Lemma associate_spec c out t s :
  base c out -> target c = Some t -> session c = Some s -> floor_ok c s ->
  wp associate (fun _ => post) c out.
Proof.
  intros Hb Ht Hs Hf. unfold associate. wp_step. wp_step. cbn beta. wp_step. apply wp_expect.
  exists t. split; [done|]. wp_step. apply wp_expect. exists s. split; [done|].
  destruct (take_offload (se_auth s)) as [offload auth] eqn:Ho.
  destruct (run_core _ _ (base_running _ _ Hb) s Hs) as [Hok _].
  pose proof (session_ok_offload _ _ Hok) as Hok1. rewrite Ho in Hok1. cbn [snd] in Hok1.
  wp_step.
  (* The request and the session agree, whichever branch builds them. *)
  apply (wp_mono _ (fun '(r, s1) c' out' => c' = c /\ out' = out
    /\ session_ok (caps (device c)) s1 /\ se_choice s1 = se_choice s
    /\ request_ok (set_session (Some s1) c) r)).
  { destruct (ch_rsn (se_choice (set_auth auth s))) as [n|] eqn:Hn; cbn [se_choice set_auth] in Hn.
    - destruct (station_rsn_encodes (E := Failure) n (se_pmkid (set_auth auth s))) as (w & Hw & Hl);
        [apply Hok1|].
      wp_step. unfold unwrap. rewrite Hw. apply wp_expect. exists w. split; [done|]. wp_step.
      split_and!; [done|done| |done|].
      + destruct Hok1. split; cbn in *; try done.
        * rewrite length_app. destruct (is_sae _ && _); cbn; lia.
        * unfold secured. by rewrite Hn.
      + exists t. eexists. split_and!; cbn [target session set_session]; try done.
        cbn [se_choice set_assoc_ie set_auth]. rewrite Hn. split_and!; [done| |].
        * pose proof (sok_choice _ _ Hok) as Hc. unfold choice_ok in Hc. by rewrite Hn in Hc.
        * cbn. by intros ->.
    - wp_step. split_and!; [done|done|done|done|].
      pose proof (sok_choice _ _ Hok) as Hc. pose proof (sok_open _ _ Hok) as He.
      unfold choice_ok, secured in *. rewrite Hn in Hc, He.
      exists t. eexists. split_and!; cbn [target session set_session]; try done.
      + symmetry. by apply He.
      + cbn [se_choice set_auth]. by rewrite Hn. }
  intros [r s1] c' out' (-> & -> & Hok1' & Hch & Hr). wp_step. wp_step.
  assert (Hb1 : base (set_session (Some s1) c) out).
  { eapply base_modify; [..|exact Hb]; [done|done|]. intros s2 [= <-]. split; [done|by exists t]. }
  wp_step. apply enter_spec; [done|]. intros a out1 Hb2 _. wp_step. wp_step.
  apply arm_spec; [apply base_running in Hb2|done|].
  { destruct Hb2. split; try done; [unfold timers in *|unfold seen in *]; by rewrite fold_left_snoc. }
  intros out2 Hr2 Hts ->. split; [done|by rewrite Hts|done|].
  apply Forall_app. split; [apply Forall_app; split|]; [apply quiet_sound, Hb2| |by constructor].
  constructor; [|constructor]. split; [done|]. exact Hr.
Qed.

Lemma base_post c out :
  base c out -> progress (timers ts0 out) c -> (strict -> link_keyed (keyed k0 out) c) -> post c out.
Proof. intros [] ? ?. split; try done. by apply quiet_sound. Qed.

(** *** SAE *)

Lemma set_session_base c out s :
  base c out -> session_ok (caps (device c)) s -> is_Some (target c) -> base (set_session (Some s) c) out.
Proof. intros Hb Hs Ht. apply (base_modify c); [done|done| |done]. by intros ? [= <-]. Qed.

● WHAT THE TASK REQUIRES
Search the entries for "timers" and show every line that has it.

● RESPONSE TO THIS EXERCISE
  { destruct Hb2. split; try done; [unfold timers in *|unfold seen in *]; by rewrite fold_left_snoc. }
  base c out -> progress (timers ts0 out) c -> (strict -> link_keyed (keyed k0 out) c) -> post c out.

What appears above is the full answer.